The state of electronic exchanges

Business-to-business e-commerce is fraught with peril for buyers and sellers alike. An exclusive survey of 1,800 e-marketplaces shows what it takes to win.

Over the last two years, journalists, scholars and self-proclaimed experts have written volumes about business-to-business e-commerce. Thousands of newspaper articles, dozens of popular business books and countless online newsletters examine the phenomenon from every angle--save one. None of these sources has conducted a rigorous examination of the new business model we call e-marketplaces.

We define an e-marketplace as a forum that leverages the Internet to facilitate commerce among businesses. Such a definition encompasses a wide range of entities: independent dot-coms financed by venture capital, industry consortia backed by pooled funds and private networks created by individual companies.

Such e-marketplaces burgeoned during the last five years, but a shakeout has begun. The fate of individual firms, however, will depend on the strategic decisions they make over the next year.

This year, Booz-Allen & Hamilton teams identified 2,233 publicized e-marketplaces and profiled 1,802 of them in detail. Our examination offers insight into the drivers of success and provides a baseline for monitoring the inevitable fallout over the coming year.

By examining the key data on service offerings in combination with the
market size, we have concluded that independent e-marketplaces risk extinction. Our research documented three ownership models and six basic service offerings across 24 traditional industry segments. By examining the key data on service offerings in combination with the market size, we have concluded that independent e-marketplaces risk extinction. Founded in the heady days of Internet mania, most face huge ongoing technology investments, price erosion and limited liquidity resulting from their failure to create a clear value proposition that appeals to either buyers or sellers.

The e-marketplaces formed by consortia appear to have the strongest base, but they risk being hobbled by conflicting agendas among their founding companies. If they can survive the machinations of their founders and integrate the services required in a particular industry, consortium-based e-marketplaces are most likely to blossom into defensible full-service operators.

Finally, private networks sprouting from the in-house systems of many major companies represent a threat to both independents and consortium-based e-marketplaces. Operated for the exclusive use of the single owner, private networks may consume resources that could otherwise support the independents.

A model of evolution
There are three basic ownership models for e-marketplaces: independents, consortia and private networks.

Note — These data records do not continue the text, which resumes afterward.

Lemma refers_insert (col : R → option Ulid) k r m (m' : gmap Z R') :
  refers col m m' → (∀ i, col r = Some i → is_Some (m' !! i)) → refers col (<[k := r]> m) m'.
Proof. intros Hm Hr j x i [[-> <-]|[? Hx]]%lookup_insert_Some Hc; eauto. Qed.
Lemma refers_alter (col : R → option Ulid) (f : R → R) k m (m' : gmap Z R') :
  refers col m m' →
  (∀ r i, m !! k = Some r → col (f r) = Some i → is_Some (m' !! i)) → refers col (alter f k m) m'.
Proof.
  intros Hm Hf j x i. rewrite lookup_alter. case_decide; [subst|eauto].
  intros (y & Hy & ->)%fmap_Some. eauto.
Qed.
Lemma refers_fmap (col : R → option Ulid) (f : R → R) m (m' : gmap Z R') :
  (∀ r, col (f r) = col r) → refers col m m' → refers col (f <$> m) m'.
Proof. intros Hf Hm j x i (y & <- & ?)%lookup_fmap_Some. rewrite Hf. eauto. Qed.
Lemma rows_insert ok k r (m : gmap Z R) :
  PreOrder ok → m !! k = None → rows_evolve ok m (<[k := r]> m).
Proof.
  intros [Hr _] Hk j x Hx. exists x. split; [|apply Hr]. rewrite lookup_insert_ne; congruence.
Qed.
Lemma rows_alter ok (f : R → R) k m :
  PreOrder ok → (∀ r, ok r (f r)) → rows_evolve ok m (alter f k m).
Proof.
  intros [Hr _] Hf j x Hx. rewrite lookup_alter. case_decide as Hd; [|by exists x].
  subst. rewrite Hx. simpl. eauto.
Qed.
Lemma rows_fmap ok (f : R → R) m : (∀ r, ok r (f r)) → rows_evolve ok m (f <$> m).
Proof. intros Hf j x Hx. rewrite lookup_fmap, Hx. simpl. eauto. Qed.
End columns.

Lemma refers_grow {R R'} (col : R → option Ulid) ok (m : gmap Z R) (m1 m2 : gmap Z R') :
  rows_evolve ok m1 m2 → refers col m m1 → refers col m m2.
Proof.
  intros He Hm k r i Hk Hc. destruct (Hm k r i Hk Hc) as [r' Hr'].
  apply He in Hr' as (? & ? & _). eauto.
Qed.


(** ** How rows evolve *)

(** A timestamp that is set stays set. *)
Definition stays (o o' : option DateTime) : Prop := is_Some o → is_Some o'.

Definition access_evolves (r r' : OAuth2AccessTokenRow) : Prop :=
  AccessTokenRow_oauth2_session_id r' = AccessTokenRow_oauth2_session_id r ∧
  AccessTokenRow_access_token r' = AccessTokenRow_access_token r ∧
  AccessTokenRow_created_at r' = AccessTokenRow_created_at r ∧
  AccessTokenRow_expires_at r' = AccessTokenRow_expires_at r ∧
  stays (AccessTokenRow_revoked_at r) (AccessTokenRow_revoked_at r') ∧
  stays (AccessTokenRow_first_used_at r) (AccessTokenRow_first_used_at r').

Definition refresh_evolves (r r' : OAuth2RefreshTokenRow) : Prop :=
  RefreshTokenRow_refresh_token r' = RefreshTokenRow_refresh_token r ∧
  RefreshTokenRow_created_at r' = RefreshTokenRow_created_at r ∧
  RefreshTokenRow_oauth2_access_token_id r' = RefreshTokenRow_oauth2_access_token_id r ∧
  RefreshTokenRow_oauth2_session_id r' = RefreshTokenRow_oauth2_session_id r ∧
  stays (RefreshTokenRow_consumed_at r) (RefreshTokenRow_consumed_at r') ∧
  stays (RefreshTokenRow_revoked_at r) (RefreshTokenRow_revoked_at r').

Definition session_evolves (r r' : OAuthSessionRow) : Prop :=
  OAuthSessionRow_user_id r' = OAuthSessionRow_user_id r ∧
  OAuthSessionRow_user_session_id r' = OAuthSessionRow_user_session_id r ∧
  OAuthSessionRow_oauth2_client_id r' = OAuthSessionRow_oauth2_client_id r ∧
  OAuthSessionRow_scope_list r' = OAuthSessionRow_scope_list r ∧
  OAuthSessionRow_created_at r' = OAuthSessionRow_created_at r ∧
  stays (OAuthSessionRow_finished_at r) (OAuthSessionRow_finished_at r').

Definition grant_evolves (r r' : GrantRow) : Prop :=
  GrantRow_authorization_code r' = GrantRow_authorization_code r ∧
  GrantRow_oauth2_client_id r' = GrantRow_oauth2_client_id r ∧
  GrantRow_redirect_uri r' = GrantRow_redirect_uri r ∧
  GrantRow_scope r' = GrantRow_scope r ∧
  GrantRow_code_challenge r' = GrantRow_code_challenge r ∧
  stays (GrantRow_cancelled_at r) (GrantRow_cancelled_at r') ∧
  stays (GrantRow_fulfilled_at r) (GrantRow_fulfilled_at r') ∧
  stays (GrantRow_exchanged_at r) (GrantRow_exchanged_at r').

Definition device_evolves (r r' : DeviceGrantRow) : Prop :=
  DeviceGrantRow_device_code r' = DeviceGrantRow_device_code r ∧
  DeviceGrantRow_user_code r' = DeviceGrantRow_user_code r ∧
  DeviceGrantRow_oauth2_client_id r' = DeviceGrantRow_oauth2_client_id r ∧
  DeviceGrantRow_scope r' = DeviceGrantRow_scope r ∧
  DeviceGrantRow_expires_at r' = DeviceGrantRow_expires_at r ∧
  stays (DeviceGrantRow_fulfilled_at r) (DeviceGrantRow_fulfilled_at r') ∧
  stays (DeviceGrantRow_rejected_at r) (DeviceGrantRow_rejected_at r') ∧
  stays (DeviceGrantRow_exchanged_at r) (DeviceGrantRow_exchanged_at r').

(** A client keeps what it registered; its localised texts are replaced. *)
Definition client_evolves (r r' : OAuth2ClientRow) : Prop :=
  ClientRow_set_localized [] r' = ClientRow_set_localized [] r.

Definition personal_session_evolves (r r' : PersonalSessionRow) : Prop :=
  PersonalSessionRow_owner_user_id r' = PersonalSessionRow_owner_user_id r ∧
  PersonalSessionRow_owner_oauth2_client_id r' = PersonalSessionRow_owner_oauth2_client_id r ∧
  PersonalSessionRow_actor_user_id r' = PersonalSessionRow_actor_user_id r ∧
  PersonalSessionRow_scope_list r' = PersonalSessionRow_scope_list r ∧
  stays (PersonalSessionRow_revoked_at r) (PersonalSessionRow_revoked_at r').

Definition personal_token_evolves (r r' : PersonalAccessTokenRow) : Prop :=
  PersonalTokenRow_personal_session_id r' = PersonalTokenRow_personal_session_id r ∧
  PersonalTokenRow_access_token_sha256 r' = PersonalTokenRow_access_token_sha256 r ∧
  PersonalTokenRow_expires_at r' = PersonalTokenRow_expires_at r ∧
  stays (PersonalTokenRow_revoked_at r) (PersonalTokenRow_revoked_at r').

(** A user keeps its name. *)
Definition user_evolves (r r' : UserRow) : Prop := UserRow_username r' = UserRow_username r.

(** A browser session keeps its user and its date; it ends once. *)
Definition user_session_evolves (r r' : UserSessionRow) : Prop :=
  UserSessionRow_user_id r' = UserSessionRow_user_id r ∧
  UserSessionRow_created_at r' = UserSessionRow_created_at r ∧
  stays (UserSessionRow_finished_at r) (UserSessionRow_finished_at r').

The majority of e-marketplaces were developed by independent entities. The vast majority remain private, dependent on venture-capital funding to finance their. With so many competitors, and with venture funding increasingly scarce, most privately held independents will quickly disappear.

The consortium model, in which various industry players combine forces to create a common forum for the exchange of goods and services, has received broad press coverage. Yet these e-marketplaces account for fewer than 5 percent of the total. This small group receives a wealth of attention because of its typically deep-pocketed founders and the often unique conditions that allowed competitors to band together to develop their own e-marketplaces.

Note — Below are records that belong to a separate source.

Lemma keeps_job_repository : keeps js_committed job_repository.
Proof. done. Qed.
Lemma keeps_job_rng {A} (f : Rng → A * Rng) : keeps js_committed (job_rng f).
Proof. done. Qed.
Lemma keeps_schedule_processing : keeps js_committed schedule_processing_job.
Proof. apply keeps_or_retry_committed, keeps_queue_insert. Qed.
Lemma keeps_add_email_code t a c : keeps st_committed (user_email_add_authentication_code t a c).
Proof. unfold user_email_add_authentication_code. solve_keeps. Qed.
Lemma keeps_add_phone_code t a c : keeps st_committed (user_phone_add_authentication_code t a c).
Proof. unfold user_phone_add_authentication_code. solve_keeps. Qed.
Lemma keeps_add_ticket s e t : keeps st_committed (user_recovery_add_ticket s e t).
Proof. unfold user_recovery_add_ticket. solve_keeps. Qed.
Lemma keeps_add_request p : keeps st_committed (notification_add_request p).
Proof. unfold notification_add_request. solve_keeps. Qed.
Lemma keeps_add_delivery q p : keeps st_committed (notification_add_delivery q p).
Proof. unfold notification_add_delivery. solve_keeps. Qed.
Lemma keeps_lookup_email_auth id : keeps st_committed (user_email_lookup_authentication id).
Proof. unfold user_email_lookup_authentication. solve_keeps. Qed.
Lemma keeps_lookup_phone_auth id : keeps st_committed (user_phone_lookup_authentication id).
Proof. unfold user_phone_lookup_authentication. solve_keeps. Qed.
Lemma keeps_lookup_recovery_session id : keeps st_committed (user_recovery_lookup_session id).
Proof. unfold user_recovery_lookup_session. solve_keeps. Qed.
Lemma keeps_email_list f p : keeps st_committed (user_email_list f p).
Proof. unfold user_email_list. solve_keeps. Qed.
#[local] Hint Resolve keeps_job_repository keeps_job_rng keeps_schedule_processing keeps_add_email_code
  keeps_add_phone_code keeps_add_ticket keeps_add_request keeps_add_delivery keeps_lookup_email_auth
  keeps_lookup_phone_auth keeps_lookup_recovery_session keeps_email_list : keeps.

Lemma keeps_enqueue t l s p d c b : keeps js_committed (enqueue_notification_request t l s p d c b).
Proof. unfold enqueue_notification_request. solve_keeps. Qed.
#[local] Hint Resolve keeps_enqueue : keeps.
Lemma keeps_ticket nc sid s e : keeps js_committed (send_recovery_ticket nc sid s e).
Proof. unfold send_recovery_ticket. solve_keeps. Qed.
#[local] Hint Resolve keeps_ticket : keeps.
Lemma keeps_pages fuel nc sid s p any : keeps js_committed (send_recovery_pages fuel nc sid s p any).
Proof. revert p any. induction fuel; intros; simpl; solve_keeps. Qed.
#[local] Hint Resolve keeps_pages : keeps.

Ltac solve_clean :=
  repeat first
    [ apply fails_clean_bind; [solve [auto with keeps | solve_keeps]|intros ?]
    | apply fails_clean_save
    | apply fails_clean_keeps; solve [auto with keeps | solve_keeps]
    | case_match ].

Lemma fails_clean_email nc id l : fails_clean (send_email_authentication_code nc id l).
Proof. unfold send_email_authentication_code. solve_clean. Qed.
Lemma fails_clean_sms nc id l : fails_clean (send_sms_authentication_code nc id l).
Proof. unfold send_sms_authentication_code. solve_clean. Qed.
Lemma fails_clean_recovery nc id : fails_clean (send_account_recovery nc id).
Proof. unfold send_account_recovery. solve_clean. Qed.

Lemma process_notification_deliveries_good nc ub limit js res js' :
  process_notification_deliveries nc ub limit js = (res, js') → wf (js_committed js) →
  good (js_committed js) (js_committed js').
Proof.
  unfold process_notification_deliveries. intros H Hwf. unfold mbind at 1, M_bind at 1 in H.
  destruct (process_deliveries limit nc ub js) as [r js1] eqn:H1.
  apply process_deliveries_good in H1; [|done]. eapply good_trans; [exact H1|]. intros Hwf1.
  destruct r as [n|e]; [|by injection H as _ <-; apply good_refl].
  case_bool_decide; [|injection H as _ <-; by apply good_refl].
  destruct res as [u|e].
  - apply bind_Ok_inv in H as (? & js2 & H2 & H). injection H2 as _ <-.
    apply bind_Ok_inv in H as (? & js3 & H3 & H). apply schedule_processing_inv in H3 as (Hq & _).
    injection H as _ <-. by eapply good_job_queued.
  - assert (fails_clean (_ ← job_repository; _ ← schedule_processing_job; job_save)) as Hf by solve_clean.
    apply Hf in H. rewrite H. by apply good_refl.
Qed.

Lemma run_job_good nc ub job m js res js' :
  run_job nc ub job = Some m → m js = (res, js') → wf (js_committed js) →
  good (js_committed js) (js_committed js').
Proof.
  assert (∀ (m : M JobSt JobError ()), fails_clean m →
    (∀ js u js', m js = (Ok u, js') → wf (js_committed js) → good (js_committed js) (js_committed js')) →
    m js = (res, js') → wf (js_committed js) → good (js_committed js) (js_committed js')) as Hjob.
  { intros m0 Hc Ho H Hwf. destruct res as [u|e]; [by eapply Ho|].
    apply Hc in H. rewrite H. by apply good_refl. }
  assert (∀ id l, send_email_authentication_code nc id l js = (res, js') → wf (js_committed js) →
    good (js_committed js) (js_committed js')) as He.
  { intros id l. apply Hjob; [apply fails_clean_email|].
    intros ? ? ? [H _]%send_email_code_inv Hwf. by eapply good_email_code_sent. }
  assert (∀ id l, send_sms_authentication_code nc id l js = (res, js') → wf (js_committed js) →
    good (js_committed js) (js_committed js')) as Hs.
  { intros id l. apply Hjob; [apply fails_clean_sms|].
    intros ? ? ? [H _]%send_sms_code_inv Hwf. by eapply good_sms_code_sent. }
  destruct job as [?|? ? ?|[id|id] l|id l|id l|id|limit|? ?|?|? ?|? ?| |? ?|? ?]; simpl; intros [= <-]; eauto.
  - apply Hjob; [apply fails_clean_recovery|].
    intros ? ? ? [H _]%send_account_recovery_inv Hwf. by eapply good_recovery_sent.
  - apply process_notification_deliveries_good.
Qed.
End jobs.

Private networks represent an even smaller proportion of e-marketplaces. The most common function of private networks is online cataloging to facilitate sales from the sponsoring company, but some networks also support such supplier-focused services as supply-chain planning and design collaboration.

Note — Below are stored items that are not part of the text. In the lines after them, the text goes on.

(* ===== verification/Server.v ===== *)
(** The server: the requests of the modelled endpoints, of OAuth 2.0 and of
    accounts and administration, each served in a transaction of its own that is rolled back unless
    the handler saved it, and the histories of the committed database they make
    with the jobs that send messages, those of users and their sessions, and the callbacks of the
    providers of email. Requests
    are served one after the other; between them, and for each of them, the clock, the random
    generator, the homeserver and what the channels answer are arbitrary. *)
From S2P Require Import Prelude Ids TokenFormat Scope Pkce Jose Keystore Domain Database Repository Handlers ClientAuth RepositorySpec TokenService TokenSpec Introspection Revocation Consent Authorization Integrity RateLimit Passwords Accounts AccountRepository Notification Messaging ProviderMetadata Notifications EmailWebhook Registration Login AccountServer AccountIntegrity NotificationIntegrity NotificationJobs WebhookIntegrity Pagination AdminRepository AdminApi Profile Admin AdminIntegrity UserJobs ClientMetadata ClientRepository ClientRegistration Userinfo.

Open Scope Z_scope.

(** ** Every handler maintains the invariant *)

Section handlers.
Context {TX : TokenExternals} {PX : PkceExternals} {UX : UrlExternals}
        {DX : DbExternals} {HX : HandlerExternals} {AX : ClientAuthExternals}
        {CX : ConsentExternals} {ZX : AuthorizationExternals}
        {VX : UrlPartsExternals} {KX : MetadataExternals} {EX : ClientRegistrationExternals}.
Context {A : relation (gmap Z UserRow)} {HA : AdminOrder A} (c0 : DB).
Abbreviation I := (Inv_by A c0).

Lemma maintains_remaining {E} o : maintains I (remaining o : M St E _).
Proof. unfold remaining. solve_maintains. Qed.
Lemma maintains_may_keep s : maintains I (session_may_keep_admin_scope s).
Proof. unfold session_may_keep_admin_scope. solve_maintains. Qed.
Lemma maintains_record_ua s ua : maintains I (record_user_agent_opt s ua).
Proof. unfold record_user_agent_opt. solve_maintains. Qed.
Lemma maintains_id_token c g b a l : maintains I (generate_id_token c g b a l).
Proof. unfold generate_id_token. solve_maintains. Qed.
Lemma maintains_token_pair s ttl : maintains I (generate_token_pair s ttl).
Proof. unfold generate_token_pair. solve_maintains. Qed.
Lemma maintains_count_sessions u : maintains I (count_user_sessions_for_limiting u).
Proof. unfold count_user_sessions_for_limiting. solve_maintains. Qed.
#[local] Hint Resolve maintains_remaining maintains_may_keep maintains_record_ua
  maintains_id_token maintains_token_pair maintains_count_sessions : maintains.

Lemma maintains_code_exchange g c ttl ip ua :
  maintains I (exchange_authorization_code g c ttl ip ua).
Proof.
  unfold exchange_authorization_code, code_exchange_grant, code_exchange_stage,
    code_exchange_session, code_exchange_proof, code_exchange_admin, code_exchange_issue.
  solve_maintains.
Qed.
Lemma maintains_refresh g c ttl ip ua : maintains I (handle_refresh_token g c ttl ip ua).
Proof.
  unfold handle_refresh_token, refresh_find, refresh_check_session, refresh_double, refresh_issue.
  solve_maintains.
Qed.
Lemma maintains_client_credentials g c ttl ip ua :
  maintains I (handle_client_credentials g c ttl ip ua).
Proof.
  unfold handle_client_credentials, oauth2_session_add_from_client_credentials. solve_maintains.
Qed.
Lemma maintains_device_exchange_code g c ttl ip ua :
  maintains I (exchange_device_code g c ttl ip ua).
Proof.
  unfold exchange_device_code, device_exchange_grant, device_exchange_browser_session,
    device_exchange_session, device_exchange_issue, oauth2_session_add_from_browser_session.
  solve_maintains.
Qed.
#[local] Hint Resolve maintains_code_exchange maintains_refresh maintains_client_credentials
  maintains_device_exchange_code : maintains.
Lemma maintains_fetch cr : maintains I (credentials_fetch cr).
Proof. unfold credentials_fetch. solve_maintains. Qed.
Lemma maintains_credentials {E} (a b c : E) cr cl : maintains I (check_credentials a b c cr cl).
Proof. unfold check_credentials. solve_maintains. Qed.
#[local] Hint Resolve maintains_fetch maintains_credentials : maintains.
Lemma maintains_token_post req ttl ip ua : maintains I (token_handle_post req ttl ip ua).
Proof. unfold token_handle_post, token_dispatch. solve_maintains. Qed.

Our profiling efforts show that some industries have far too many e-marketplaces. For example, 106 center on the transportation-and-logistics industry. With such a large number of exchanges in a relatively small industry, most of these competitors will disappear. In larger industries with relatively few exchanges, the competitive pressures will be less intense. Although effective execution of differentiating strategies ultimately drives success or failure, e-marketplaces in industries with relatively few exchanges have the best chance for survival.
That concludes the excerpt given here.